こんなことを、前世でも何度か経験したことがある。外部の企業の方と打ち合わせやプレゼンを行った時、若い女性だという理由で侮られることは少なくなかった。「最近の若者は……」とか、「これだからZ世代は……」なんて、そんな風に括られることも多かった。
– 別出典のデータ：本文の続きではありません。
(** The group object; the interval is one to sixty seconds. *)
Definition urltest (tag : string) (members : list string) (probeURL : string) (probeInterval : Z) (strategy : string) : jmap :=
  let probeInterval := if (probeInterval <=? 0) || (60 <? probeInterval) then 15 else probeInterval in
  let idleTimeoutSec := if 1800 <=? probeInterval then probeInterval * 2 else 1800 in
  [("type", VString "urltest"); ("tag", VString tag); ("outbounds", VStrings members); ("url", VString probeURL);
   ("interval", VString (Itoa probeInterval ^^ "s")); ("tolerance", VInt (CalculateSingboxTolerance strategy));
   ("idle_timeout", VString (Itoa idleTimeoutSec ^^ "s")); ("interrupt_exist_connections", VBool true)]%string.
Definition BuildSingboxFallbackGroup (tag : string) (backups : list string) (probeURL : string) (probeInterval : Z) (strategy : string) : jmap :=
  urltest tag ((tag ^^ "-primary") :: backups) probeURL probeInterval strategy.

Definition or_positive_int (z d : Z) : Z := if z <=? 0 then d else z.
Definition build_outbound (node : ServerProfile) : failure + jmap :=
  match BuildSingBoxOutbound (Some node) with inl e => inl (BuildError e) | inr ob => inr ob end.

Definition BuildSingboxNodeFallback (node : ServerProfile) : failure + list jmap :=
  let primaryTag := or_default (p_Name node) "proxy" in
  match build_outbound (set_Name (primaryTag ^^ "-primary") node) with
  | inl e => inl e
  | inr primary =>
      inr [BuildSingboxFallbackGroup primaryTag (p_BackupOutbounds node) (or_default (p_HealthCheckURL node) default_probe)
             (or_positive_int (p_HealthCheckInterval node) 15) (p_FallbackStrategy node); primary]
  end.

(** The group and the compiled primary outbound; [None] without backups. *)
Definition BuildSingboxRawFallback (ob : jmap) : option (list jmap) :=
  let tag := get_string ob "tag" in
  if tag =s "" then None
  else
    let '(backups, probeURL, probeInt, strat) := ExtractSingboxFallbackSettings (SingBox.parseMapOrJSON unmarshal (jget ob "settings")) tag in
    match backups with
    | [] => None
    | _ => Some [BuildSingboxFallbackGroup tag backups probeURL probeInt strat;
                 CompileRawOutboundToSingbox unmarshal (jset "tag" (VString (tag ^^ "-primary")) ob)]
    end.
Lemma isolated_process_blocked_witness :
  exists config spec' route user,
    build isolated Compile.demo_spec = (Built (mkBuild CoreSingBox config []), spec', []) /\
    jget config "route" = Some (VMap route) /\ SingBox.first_match evil_matches user = Some "block"%string /\
    exists actions switch, objects (jget route "rules") = actions ++ user ++ switch.
Proof.
  destruct (build isolated Compile.demo_spec) as [[out spec'] notices] eqn:E.
  assert (Ho : match out with Built (mkBuild core _ ws) => core = CoreSingBox /\ ws = [] | _ => False end /\ notices = []).
  { apply (f_equal (fun x => (match x.1.1 with Built (mkBuild core _ ws) => Some (core, ws) | _ => None end, x.2))) in E. vm_compute in E.
    destruct out as [[core config ws]| |]; try discriminate E. injection E as <- <- <-. done. }
  destruct out as [[core config ws]| |]; [|by destruct Ho..]. destruct Ho as [[-> ->] ->].
  destruct (isolated_process_blocked no_json demo_mirror no_rand ∅ isolated Compile.demo_spec (mkBuild CoreSingBox config []) spec' [] "evil.exe" evil_field evil_matches E)
    as (route & actions & user & switch & Hr & Hs & _ & Hm); [done|by left|exact evil_logic|done|].
  exists config, spec', route, user. split_and!; [done..|]. by exists actions, switch.
Defined.

(** The rules of a specification that is built again, with nobody isolated any more: the
    first build has left its rule in it, and the process stays blocked. *)
Definition rebuilt (blocked : list BannedEntity) (spec : ConfigSpec) : option ConfigSpec := (build blocked spec).1.2.
Example release_has_no_effect :
  option_map (fun spec => match rebuilt [] spec with Some spec => option_map (fun r => map ProcessNames (Rules r)) (cs_Routing spec) | None => None end)
    (rebuilt isolated Compile.demo_spec) = Some (Some [["evil.exe"%string]; []; []]).
Proof. by vm_compute. Qed.

(** For Xray the name of the process is compared with the users of the inbounds. *)
Example process_taken_for_user :
  Xray.rules_of Compile.demo_spec (quarantine_rule ["evil.exe"]%string) =
    [[("type", VString "field"); ("outboundTag", VString "block"); ("user", VStrings ["evil.exe"])]]%string.
Proof. by vm_compute. Qed.

(** A strict specification for Hysteria without any routing is refused because of the
    routing that the builder itself has added. *)
Definition hysteria_spec : ConfigSpec :=
  mkConfig CoreHysteria2 "" true (Some (set_Address "a.example" (set_Protocol ProtoHysteria2 empty_profile))) None [] None None "" "" "" "" "" "".
Example strict_hysteria_refused : (build [] hysteria_spec).1.1 = BuildFails StrictRejected.
Proof. by vm_compute. Qed.

(** For Xray the backups of a failover configuration are dropped. *)
Definition node_of (address : string) : ServerProfile := set_Port 443 (set_Address address (set_Protocol ProtoTrojan empty_profile)).
Example no_failover_for_xray :
  let config profiles := match (BuildFailoverClientConfig no_json demo_mirror no_rand ∅ [] profiles CoreXray 0 0 "").1 with Built r => Some (r_Config r) | _ => None end in
  config [node_of "a.example"; node_of "b.example"] = config [node_of "a.example"] /\ is_some (config [node_of "a.example"]) = true.
Proof. by vm_compute. Qed.

(** The name of a core that does not exist: a client is refused, a server is built for sing-box. *)
Example unknown_core :
  match (build [] (with_core "hysteria" Compile.demo_spec)).1.1, (BuildServerConfigFromSpec no_json demo_mirror no_rand (Some (with_core "hysteria" Compile.demo_spec))).1 with
  | BuildFails (Unsupported _), ServerConfig _ => true
  | _, _ => false
  end = true.
Proof. by vm_compute. Qed.
End Build.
でも私は、〝ひとりの私〟として見てもらいたかった。私は私の能力や、頑張りや、中身を見て、それから評価してもらいたかった。だから、そういう目で判断する人たちに負けないよう、何倍も努力した。
そうしてこちらの真剣な姿勢と仕事を見せれば、相手の表情も変わった。
この商人さん本人に、その意識があったかどうかはわからないけれど、誤解とはいえ、私のことを少なからず〝公爵様のお気に入りの女〟という目で見ていた。
でも、私はそんな存在ではない。先ほども思ったが、私は公爵としてのアドルフ様を陰ながら支える、一介の侍女。ただ、信頼してもらえるような仕事をしているつもりだし、少しでもお役に立ちたいと思っている。
目の前の人は、根っからの商人と聞いている。商人とは、理があると思えば、年齢も性別もなく、きちんと〝その人〟を見て判断する人間だと思うから。
「ありがとうございます、これで安心してお話することができます。ここからはれっきとした交渉、お仕事の話ですので、色眼鏡で私を見ないでくださいね?」
「……はは、どうぞ、お手柔らかに」
馬鹿になんて、されてたまるものか。
転生して忘れかけていた、社会人としてのプライドが蘇ってきて、私は姿勢を正すのだった。